Dramatic post-splenectomy onset of malaria caused by latent Plasmodium vivax in a female immigrant with severe immunological anaemia.

Abstract

Immune-mediated anaemia is characterized by the production of autoantibodies against different erythrocyte antigens resulting in red blood cells being destroyed, mainly in the spleen. First-line therapy consists of immune suppression by steroids, while the second choice of treatment, in resistant or relapsed patients, is splenectomy. The World Health Organisation (WHO) World Malaria Report 2012 summarises data received from 104 malaria endemic countries and territories and updates the 2011 report. According to these latest estimates, there were about 219 million cases of malaria in 2010 and an estimated 660,000 deaths.
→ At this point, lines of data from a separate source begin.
(** ** Algebra of [merge] *)

Lemma sum_counts_lookup (d1 d2 : NextCounts) (s : nat) :
  sum_counts d1 d2 !! s
  = union_with (λ c1 c2, Some (c1 + c2)%Z) (d1 !! s) (d2 !! s).
Proof. unfold sum_counts. apply lookup_union_with. Qed.

Lemma merge_lookup (a b : FrequencyTable) (k : list nat) :
  merge a b !! k
  = union_with (λ d1 d2, Some (sum_counts d1 d2)) (a !! k) (b !! k).
Proof. unfold merge. apply lookup_union_with. Qed.

Lemma sum_counts_comm (d1 d2 : NextCounts) : sum_counts d1 d2 = sum_counts d2 d1.
Proof.
  apply map_eq. intros s. rewrite !sum_counts_lookup.
  destruct (d1 !! s), (d2 !! s); simpl; auto. f_equal. lia.
Qed.

Lemma sum_counts_assoc (d1 d2 d3 : NextCounts) :
  sum_counts (sum_counts d1 d2) d3 = sum_counts d1 (sum_counts d2 d3).
Proof.
  apply map_eq. intros s. rewrite !sum_counts_lookup.
  destruct (d1 !! s), (d2 !! s), (d3 !! s); simpl; auto. f_equal. lia.
Qed.

Lemma merge_comm (a b : FrequencyTable) : merge a b = merge b a.
Proof.
  apply map_eq. intros k. rewrite !merge_lookup.
  destruct (a !! k), (b !! k); simpl; auto. f_equal. apply sum_counts_comm.
Qed.

Lemma merge_assoc (a b c : FrequencyTable) :
  merge (merge a b) c = merge a (merge b c).
Proof.
  apply map_eq. intros k. rewrite !merge_lookup.
  destruct (a !! k), (b !! k), (c !! k); simpl; auto.
  f_equal. apply sum_counts_assoc.
Qed.

Lemma merge_empty_l (b : FrequencyTable) : merge ∅ b = b.
Proof.
  apply map_eq. intros k. rewrite merge_lookup, lookup_empty.
  by destruct (b !! k).
Qed.

Lemma merge_empty_r (a : FrequencyTable) : merge a ∅ = a.
Proof. by rewrite merge_comm, merge_empty_l. Qed.

Lemma count_merge (a b : FrequencyTable) (key : list nat) (sub_key : nat) :
  count (merge a b) key sub_key = (count a key sub_key + count b key sub_key)%Z.
Proof.
  unfold count. rewrite merge_lookup.
  destruct (a !! key) as [d1|], (b !! key) as [d2|]; simpl; try lia.
  rewrite sum_counts_lookup.
  destruct (d1 !! sub_key), (d2 !! sub_key); simpl; lia.
Qed.

Lemma has_entry_merge (a b : FrequencyTable) (key : list nat) (sub_key : nat) :
  has_entry (merge a b) key sub_key ↔ has_entry a key sub_key ∨ has_entry b key sub_key.
Proof.
  unfold has_entry. rewrite merge_lookup.
  destruct (a !! key) as [d1|], (b !! key) as [d2|]; simpl;
    try rewrite sum_counts_lookup;
    repeat match goal with |- context [?d !! sub_key] => destruct (d !! sub_key) end;
    simpl; rewrite ?is_Some_alt; tauto.
Qed.

Lemma entry_count (t : FrequencyTable) (key : list nat) (sub_key : nat) :
  has_entry t key sub_key → t !! key ≫= (.!! sub_key) = Some (count t key sub_key).
Proof. unfold has_entry, count. by intros [c ->]. Qed.

(** C3: the table returned by [merge_grams a b] holds, at every
    (context, next) pair that is an entry of [a] or of [b], the sum of
    the two counts (0 for an absent entry); it has no other entry, and
    its contexts are those of [a] and those of [b]. *)
Theorem merge_grams_sums (a b : Ngram) :
  (∀ key sub_key,
     has_entry (chain_frequency a) key sub_key ∨ has_entry (chain_frequency b) key sub_key →
     chain_frequency (merge_grams a b) !! key ≫= (.!! sub_key)
     = Some (count (chain_frequency a) key sub_key
             + count (chain_frequency b) key sub_key)%Z) ∧
  (∀ key sub_key,
     has_entry (chain_frequency (merge_grams a b)) key sub_key →
     has_entry (chain_frequency a) key sub_key ∨ has_entry (chain_frequency b) key sub_key) ∧
  (∀ key,
     is_Some (chain_frequency (merge_grams a b) !! key) ↔
     is_Some (chain_frequency a !! key) ∨ is_Some (chain_frequency b !! key)).
Proof.
  rewrite merge_grams_merge. split_and!.
  - intros key sub_key Hin. rewrite <- count_merge.
    by apply entry_count, has_entry_merge.
  - intros key sub_key. by rewrite has_entry_merge.
  - intros key. rewrite merge_lookup.
    destruct (chain_frequency a !! key), (chain_frequency b !! key); simpl;
      rewrite ?is_Some_alt; tauto.
Qed.

Lemma total_cons (g : Ngram) (models : list Ngram) :
  total (g :: models) = merge (chain_frequency g) (total models).
Proof. reflexivity. Qed.

Lemma foldl_merge_grams (g : Ngram) (models : list Ngram) :
  chain_frequency (foldl merge_grams g models)
  = merge (chain_frequency g) (total models).
Proof.
  revert g. induction models as [|m models IH]; intros g; cbn [foldl].
  - by rewrite merge_empty_r.
  - by rewrite IH, merge_grams_merge, total_cons, merge_assoc.
Qed.

(** The sum of a list of tables does not depend on their order. *)
Lemma total_Permutation (models models' : list Ngram) :
  models ≡ₚ models' → total models = total models'.
Proof.
  induction 1 as [|g l l' _ IH|g1 g2 l|l1 l2 l3 _ IH1 _ IH2].
  - done.
  - by rewrite !total_cons, IH.
  - rewrite !total_cons, <- !merge_assoc.
    by rewrite (merge_comm (chain_frequency g2)).
  - by rewrite IH1.
Qed.

(** C4: [merge_grams] is associative and commutative on contents: the
    three ways of merging [A], [B], [C] give the same table; hence the
    fold of a list of tables into a table gives the same contents in
    whatever order the tables come. *)
Theorem merge_grams_assoc_comm (A B C : Ngram) :
  chain_frequency (merge_grams (merge_grams A B) C)
  = chain_frequency (merge_grams A (merge_grams B C)) ∧
  chain_frequency (merge_grams A (merge_grams B C))
  = chain_frequency (merge_grams (merge_grams B A) C) ∧
  ∀ models models',
    models ≡ₚ models' →
    chain_frequency (foldl merge_grams A models)
    = chain_frequency (foldl merge_grams A models').
Proof.
  rewrite !merge_grams_merge. split_and!.
  - apply merge_assoc.
  - by rewrite <- merge_assoc, (merge_comm (chain_frequency A)).
  - intros models models' Hp.
    by rewrite !foldl_merge_grams, (total_Permutation models models').
Qed.

(** C8: a table with a non-zero count differs from its merge with
    itself, which doubles every count. *)
Theorem merge_grams_not_idempotent (T : Ngram) :
  (∃ key sub_key, count (chain_frequency T) key sub_key ≠ 0%Z) →
  chain_frequency (merge_grams T T) ≠ chain_frequency T ∧
  ∀ key sub_key,
    count (chain_frequency (merge_grams T T)) key sub_key
    = (2 * count (chain_frequency T) key sub_key)%Z.
Proof.
  intros (key & sub_key & Hc). rewrite merge_grams_merge. split.
  - intros Heq.
    pose proof (count_merge (chain_frequency T) (chain_frequency T) key sub_key) as Hsum.
    rewrite Heq in Hsum. lia.
  - intros k s. rewrite count_merge. lia.
Qed.

Lemma merge_grams_not_idempotent_witness :
  chain_frequency (merge_grams table_a table_a) ≠ chain_frequency table_a ∧
  ∀ key sub_key,
    count (chain_frequency (merge_grams table_a table_a)) key sub_key
    = (2 * count (chain_frequency table_a) key sub_key)%Z.
Proof.
  apply (merge_grams_not_idempotent table_a).
  exists [0], 1. vm_compute. discriminate.
Defined.

(** ** The tree reduction and the linear fold *)

Lemma total_pairs (models : list Ngram) : total (pairs models) = total models.
Proof.
  induction models as [|model|model1 model2 rest IH] using pairs_ind;
    cbn [pairs]; auto.
  by rewrite !total_cons, IH, merge_grams_merge, merge_assoc.
Qed.

Lemma pairs_nil (models : list Ngram) : pairs models = [] → models = [].
Proof. by destruct models as [|? [|? ?]]. Qed.

Lemma merge_models_incrementally_total (models : list Ngram) :
  models ≠ [] →
  ∃ g, merge_models_incrementally models = Ok g ∧ chain_frequency g = total models.
Proof.
  funelim (merge_models_incrementally models); intros Hne;
    try match goal with
    | Hr : pair_round ?l = Raise _ |- _ =>
        exfalso; pose proof Hr as Hr'; rewrite pair_round_pairs in Hr';
        discriminate Hr'
    | Hr : pair_round ?l = Ok ?new |- _ =>
        assert (new = pairs l) as Hnew
          by (pose proof Hr as Hr'; rewrite pair_round_pairs in Hr';
              by injection Hr')
    end.
  - match goal with
    | Hb : bool_decide _ = false |- _ =>
        pose proof (bool_decide_eq_false_1 _ Hb) as Hlen
    end.
    destruct models_to_merge as [|g [|? ?]]; [done| |simpl in Hlen; lia].
    exists g. split; [done|]. by rewrite total_cons, merge_empty_r.
  - rewrite <- total_pairs, <- Hnew.
    match goal with IH : _ → ∃ g, _ |- _ => apply IH end.
    rewrite Hnew. intros Hnil. by apply pairs_nil in Hnil.
Qed.


(** On an empty list no round runs and [models_to_merge[0]] raises. *)
Example merge_models_incrementally_empty :
  merge_models_incrementally [] = Raise IndexError.
Proof. reflexivity. Qed.

(** ** [merge_grams] on the objects computes [merge_grams] on the values *)

Lemma sum_counts_empty_r (d : NextCounts) : sum_counts d ∅ = d.
Proof.
  apply map_eq. intros s. rewrite sum_counts_lookup, lookup_empty.
  by destruct (d !! s).
Qed.

Lemma merge_sub_step_sum_counts (i : nat) (x : Z) (d m : NextCounts) :
  m !! i = None →
  merge_sub_step i x (sum_counts d m) = sum_counts d (<[i := x]> m).
Proof.
  intros Hi. apply map_eq. intros s.
  rewrite merge_sub_step_lookup, !sum_counts_lookup, lookup_insert, Hi.
  destruct (decide (i = s)) as [->|Hne]; [|done].
  destruct (d !! s); simpl; f_equal; lia.
Qed.

Lemma inplace_dict_at_set_dict (a d1 : nat) (d : NextCounts) (h : InPlace.Heap) :
  InPlace.dict_at (InPlace.set_dict d1 d h) a
  = if decide (a = d1) then d else InPlace.dict_at h a.
Proof.
  unfold InPlace.dict_at, InPlace.set_dict. simpl. rewrite lookup_insert.
  destruct (decide (d1 = a)) as [->|Hne].
  - by rewrite decide_True.
  - by rewrite decide_False by congruence.
Qed.

Lemma inplace_merge_sub_step (d1 i : nat) (x : Z) (h : InPlace.Heap) :
  InPlace.merge_sub_step d1 i x h
  = InPlace.set_dict d1 (merge_sub_step i x (InPlace.dict_at h d1)) h.
Proof.
  unfold InPlace.merge_sub_step, merge_sub_step.
  by destruct (InPlace.dict_at h d1 !! i).
Qed.

(** The inner loop adds the counts of the iterated dictionary to the
    dictionary at [d1] and touches nothing else. *)
Lemma inplace_inner_loop (d1 : nat) (snap : NextCounts) (h : InPlace.Heap) :
  InPlace.tables (map_fold (InPlace.merge_sub_step d1) h snap) = InPlace.tables h ∧
  ∀ a, InPlace.dict_at (map_fold (InPlace.merge_sub_step d1) h snap) a
       = if decide (a = d1) then sum_counts (InPlace.dict_at h d1) snap
         else InPlace.dict_at h a.
Proof.
  apply (map_fold_weak_ind (λ r m,
    InPlace.tables r = InPlace.tables h ∧
    ∀ a, InPlace.dict_at r a
         = if decide (a = d1) then sum_counts (InPlace.dict_at h d1) m
           else InPlace.dict_at h a)).
  - split; [done|]. intros a. rewrite sum_counts_empty_r.
    by destruct (decide (a = d1)) as [->|].
  - intros i x m r Hi [Ht Hd]. rewrite inplace_merge_sub_step. split; [done|].
    intros a. rewrite inplace_dict_at_set_dict.
    destruct (decide (a = d1)) as [->|Hne].
    + specialize (Hd d1). rewrite decide_True in Hd by done.
      rewrite Hd. by apply merge_sub_step_sum_counts.
    + specialize (Hd a). by rewrite decide_False in Hd.
Qed.

Lemma inplace_table_at_set_table (g gram : nat) (cf : gmap (list nat) nat) (h : InPlace.Heap) :
  InPlace.table_at (InPlace.set_table gram cf h) g
  = if decide (g = gram) then cf else InPlace.table_at h g.
Proof.
  unfold InPlace.table_at, InPlace.set_table. simpl. rewrite lookup_insert.
  destruct (decide (gram = g)) as [->|Hne].
  - by rewrite decide_True.
  - by rewrite decide_False by congruence.
Qed.

Lemma inplace_table_at_tables (h h' : InPlace.Heap) (g : nat) :
  InPlace.tables h' = InPlace.tables h → InPlace.table_at h' g = InPlace.table_at h g.
Proof. unfold InPlace.table_at. by intros ->. Qed.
The disease is still highly endemic in the tropics but has been completely eradicated in some temperate areas, including southern Europe, and partially eradicated in northern Africa1–3. In some malaria cases a concomitant, positive direct antiglobulin test (DAT) can increase disease severity and interfere with a correct diagnosis4. Plasmodium vivax is unique among human malarias in that erythrocyte invasion is almost entirely dependent on the red cell surface receptor, known as the Duffy blood group antigen (Fy)5. When steroids fail, the treatment of choice for immune-mediated chronic anaemia is splenectomy, although this operation can carry the risk of reactivating the infection in the case of underlying silent forms of malaria6,7.